→ **Task brief**
Each line below from the one containing "bytes in (r, s')." through the one containing "rewrite Hm, decide_False" is to be given again exactly, and no line outside that span.

-------

Lemma down_urc c k data :
  driver_client c → blen (down_line k data) ≤ recv_bufsz (cl_rd c) →
  recv_line_buf (line_rd (recv_bufsz (cl_rd c)) (down_line k data))
    = down_line k data ++ replicate (Z.to_nat (recv_bufsz (cl_rd c)) - length (down_line k data)) 0
  ∧ line_urc c (down_line k data) = Some (mk_urc (str "+EVENT:SocketDown,") [13; 10] (Some (urc_recv_func pkt_mem))).
Proof.
  intros Hd Hf. set (B := recv_bufsz (cl_rd c)) in *. set (l := down_line k data) in *.
  assert (recv_line_buf (line_rd B l) = l ++ replicate (Z.to_nat B - length l) 0) as Eb.
  { unfold line_rd. cbn [recv_line_buf]. rewrite take_app_ge by len. f_equal. rewrite take_replicate. f_equal. len. }
  split; [exact Eb |]. unfold line_urc, get_urc_obj. cbn [cl_rd set_rd urc_table]. fold B. rewrite Hd.
  unfold urc_table_wifi, aiwb2_socket_urc_table. cbn [concat app].
  assert (∀ p f, starts_with p l = false → urc_matches (line_rd B l) (mk_urc (W := net) p [13; 10] f) = false
    ∨ (length l < length p)%nat) as Hno.
  { intros p f Hp. destruct (decide (length l < length p)%nat); [by right | left]. unfold urc_matches. cbn [cmd_prefix].
    rewrite Eb. replace (starts_with p (l ++ _)) with false; [by rewrite andb_false_r |].
    unfold starts_with in *. by rewrite take_app_le by lia. }
  assert (∀ p f, starts_with p l = false → ¬ Is_true (urc_matches (line_rd B l) (mk_urc (W := net) p [13; 10] f))) as Hno'.
  { intros p f Hp Ht. destruct (Hno p f Hp) as [E|Hl]; [by rewrite E in Ht |].
    unfold urc_matches in Ht. cbn [cmd_prefix cmd_suffix recv_line_len line_rd] in Ht.
    destruct (Z.leb_spec (blen p + blen [13; 10]) (blen l)); [len | done]. }
  assert (Is_true (urc_matches (line_rd B l) (mk_urc (W := net) (str "+EVENT:SocketDown,") [13; 10] (Some (urc_recv_func pkt_mem))))) as Hyes.
  { unfold urc_matches. cbn [cmd_prefix cmd_suffix recv_line_len line_rd]. rewrite Eb.
    rewrite !andb_True. split_and!.
    - apply Is_true_true, Z.leb_le. subst l. unfold down_line, down_head. len.
    - apply bool_decide_pack. done.
    - apply bool_decide_pack. subst l. unfold down_line.
      replace (Z.to_nat (blen (down_head k (blen data) ++ data ++ [13; 10]) - blen [13; 10]))
        with (length (down_head k (blen data) ++ data)) by len.
      rewrite app_assoc, <- app_assoc, drop_app_length. done. }
  cbn [list_find].
  rewrite (decide_False (P := Is_true (urc_matches _ (mk_urc (str "+EVENT:WIFI_CONNECT") _ _)))) by (apply Hno'; done).
  rewrite (decide_False (P := Is_true (urc_matches _ (mk_urc (str "+EVENT:WIFI_DISCONNECT") _ _)))) by (apply Hno'; done).
  rewrite (decide_False (P := Is_true (urc_matches _ (mk_urc (str "+EVENT:WIFI_GOT_IP") _ _)))) by (apply Hno'; done).
  rewrite (decide_True (P := Is_true (urc_matches _ (mk_urc (str "+EVENT:SocketDown,") _ _)))) by exact Hyes.
  done.
Qed.
(* ===== verification/Aiwb2Send.v ===== *)
(** Sending through the Ai-WB2 driver ([aiwb2_socket_send], at_socket_aiwb2.c): the packets
    a buffer is cut into, what reaches the module when exchanges fail, and when a send
    succeeds. *)

From Stdlib Require Import String.
From stdpp Require Import gmap.
From S2P Require Import Prelude.
From S2P Require Import CText.
From S2P Require Import RtDef.
From S2P Require Import AtClient.
From S2P Require Import AtSocket.
From S2P Require Import Aiwb2.
Open Scope Z_scope.
Open Scope list_scope.

(** * Reference *)

(** The packets of a buffer: 1024 bytes each, the last one what is left. *)
Fixpoint packets_of (fuel : nat) (data : list Z) : list (list Z) :=
  match fuel, data with
  | S fuel, _ :: _ => take 1024 data :: packets_of fuel (drop 1024 data)
  | _, _ => []
  end.
Definition packets (data : list Z) : list (list Z) := packets_of (length data) data.

(** What is written for a packet: the command line and the data. *)
Definition frames (con_id : Z) (p : list Z) : list (list Z) := [send_cmd_text con_id (blen p) ++ [13; 10]; p].

Lemma packets_of_spec fuel : ∀ data, (length data ≤ fuel)%nat →
  concat (packets_of fuel data) = data ∧ Forall (λ p, 0 < blen p ≤ 1024) (packets_of fuel data).
Proof.
  induction fuel as [|fuel IH]; intros data Hl; [destruct data; [done | simpl in Hl; lia] |].
  destruct data as [|b data]; [done |]. cbn [packets_of]. set (d := b :: data) in *.
  destruct (IH (drop 1024 d)) as [H1 H2]; [rewrite length_drop; subst d; simpl in *; lia |].
  cbn [concat]. rewrite H1, take_drop. split; [done |]. constructor; [|done].
  assert (0 < length d)%nat by (subst d; simpl; lia). len.
Qed.

Lemma cur_pkt_take (data : list Z) : take (Z.to_nat (cur_pkt_size (blen data))) data = take 1024 data
  ∧ drop (Z.to_nat (cur_pkt_size (blen data))) data = drop 1024 data
  ∧ cur_pkt_size (blen data) = blen (take 1024 data).
Proof.
  unfold cur_pkt_size, AIWB2_MODULE_SEND_MAX_SIZE. destruct (Z.ltb_spec (blen data) 1024).
  - rewrite !take_ge, !drop_ge by len. done.
  - change (Z.to_nat 1024) with 1024%nat. split_and!; [done | done | len].
Qed.

Section send.
Context (pkt_mem : net → bool) (resp_mem : at_client net → bool) (dev_write : at_client net → list Z → Z).
(** The serial device writes everything it is given. *)
Hypothesis Hwrite : ∀ c b, dev_write c b = blen b.

(** A client that can send: not in the command line mode, and its buffer holds the command. *)
Definition can_send (c : at_client net) : Prop :=
  driver_client pkt_mem c ∧ cl_status c ≠ AT_STATUS_CLI ∧ 48 ≤ send_bufsz c.

Lemma can_send_conf c c' : same_conf c c' → can_send c → can_send c'.
Proof.
  intros (_ & E2 & _ & E4 & E5 & _) (H1 & H2 & H3). unfold can_send, driver_client. by rewrite E2, E4, E5.
Qed.

Lemma send_cmd_fits con_id (p : list Z) c :
  is_s32 con_id → blen p ≤ 1024 → 48 ≤ send_bufsz c →
  cl_tx (send_text c (send_cmd_text con_id (blen p))) = cl_tx (W := net) c ++ [send_cmd_text con_id (blen p) ++ [13; 10]]
  ∧ cl_ub (send_text c (send_cmd_text con_id (blen p))) = cl_ub c.
Proof.
  intros Hc Hp Hs. apply send_text_fits. pose proof (blen_nonneg p).
  assert (∀ v, is_s32 v → 0 ≤ blen (dec_int v) ≤ 11) as Hd
    by (intros v Hv; pose proof (dec_int_length v Hv); unfold blen; lia).
  pose proof (Hd con_id Hc). pose proof (Hd (blen p) ltac:(unfold is_s32; lia)).
  unfold send_cmd_text. rewrite !blen_app. change (blen (str "AT+SOCKETSEND=")) with 14. change (blen [44]) with 1. lia.
Qed.

(** The wait for the answer is a command without text. *)
Lemma send_wait_exec (s : sys) bytes :
  cl_status s.2 ≠ AT_STATUS_CLI → resp_mem s.2 = true →
  aiwb2_send_wait resp_mem s bytes
  = let '(r, _, s') := exec_cmd s (mk_resp (replicate 64 0) 64 0 0 0) [] bytes in (r, s').
Proof.
  destruct s as [n c]. cbn [snd]. intros Hst Hm. unfold aiwb2_send_wait, exec_cmd.
  rewrite Hm, decide_False by done. cbn [at_create_resp]. change (Z.to_nat 64) with 64%nat.
  change (exec_begin c (mk_resp (replicate 64 0) 64 0 0 0) [])
    with (set_ans (lock c) (mk_ans true (mk_resp (replicate 64 0) 64 0 0 0) 0 AT_RESP_OK)).
  destruct (feed _ bytes) as [n' c']. by destruct (exec_finish c') as [[r x] c''].
Qed.

Lemma exec_empty_text c : send_text (W := net) c [] = c.
Proof. done. Qed.

(** Relation of two clients with the same configuration and no overrun in between. *)
Definition sent_more (c c' : at_client net) (tx : list (list Z)) : Prop :=
  same_conf c c' ∧ cl_tx c' = cl_tx c ++ tx ∧ cl_ub c' = cl_ub c.

Lemma sent_more_trans c1 c2 c3 a b : sent_more c1 c2 a → sent_more c2 c3 b → sent_more c1 c3 (a ++ b).
Proof.
  intros (A1 & A2 & A3) (B1 & B2 & B3). split_and!; [by etrans | by rewrite B2, A2, app_assoc | congruence].
Qed.

Lemma send_wait_sent (s : sys) bytes :
  can_send s.2 → let '(r, s') := aiwb2_send_wait resp_mem s bytes in r ≤ 0 ∧ sent_more s.2 s'.2 [].
Proof.
  intros (Hd & Hst & Hsz). destruct (resp_mem s.2) eqn:Em.
  - rewrite send_wait_exec by done. destruct s as [n c].
    pose proof (exec_frame keeps n c (mk_resp (replicate 64 0) 64 0 0 0) [] bytes (driver_move pkt_mem c Hd)) as H.
    destruct (exec_cmd (n, c) _ [] bytes) as [[r x] [n' c']]. destruct H as (_ & H1 & H2 & H3 & _).
    destruct (H3 Hst) as (_ & H4 & H5). split; [done |]. unfold sent_more. rewrite app_nil_r. done.
  - destruct s as [n c]. simpl in *. rewrite Em. simpl. split; [done |]. unfold sent_more. by rewrite app_nil_r.
Qed.

Lemma feed_sent (s : sys) bytes : driver_client pkt_mem s.2 → sent_more s.2 (feed s bytes).2 [].
Proof.
  destruct s as [n c]. intros Hd.
  destruct (feed_frame keeps bytes n c (driver_move pkt_mem c Hd)) as [_ (E1 & E2 & E3 & E4 & E5 & E6 & E7 & E8)].
  unfold sent_more, same_conf. rewrite app_nil_r. done.
Qed.

(** What one packet can lead to: all of it written and acknowledged, or a part of it written
    and an error. *)
Definition loop_result (con_id : Z) (s : sys) (ps : list (list Z)) (sent : Z)
    (res : Z * Z * list (list Z) * sys) : Prop :=
  let '(r, sent', _, s') := res in
  ∃ done rest, ps = done ++ rest ∧ sent' = sent + blen (concat done)
    ∧ ((rest = [] ∧ r = s32 sent' ∧ sent_more s.2 s'.2 (concat (frames con_id <$> done)))
       ∨ (∃ p rest' k, rest = p :: rest' ∧ r < 0
            ∧ sent_more s.2 s'.2 (concat (frames con_id <$> done) ++ take k (frames con_id p)))).

Lemma loop_fails con_id s p ps sent env r s' k :
  r < 0 → sent_more s.2 s'.2 (take k (frames con_id p)) →
  loop_result con_id s (p :: ps) sent (r, sent, env, s').
Proof.
  intros Hr Hs. exists [], (p :: ps). split_and!; [done | unfold blen; simpl; lia |]. right. by exists p, ps, k.
Qed.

-------

→ **Response for this exercise**
  = let '(r, _, s') := exec_cmd s (mk_resp (replicate 64 0) 64 0 0 0) [] bytes in (r, s').
Proof.
  destruct s as [n c]. cbn [snd]. intros Hst Hm. unfold aiwb2_send_wait, exec_cmd.
  rewrite Hm, decide_False by done. cbn [at_create_resp]. change (Z.to_nat 64) with 64%nat.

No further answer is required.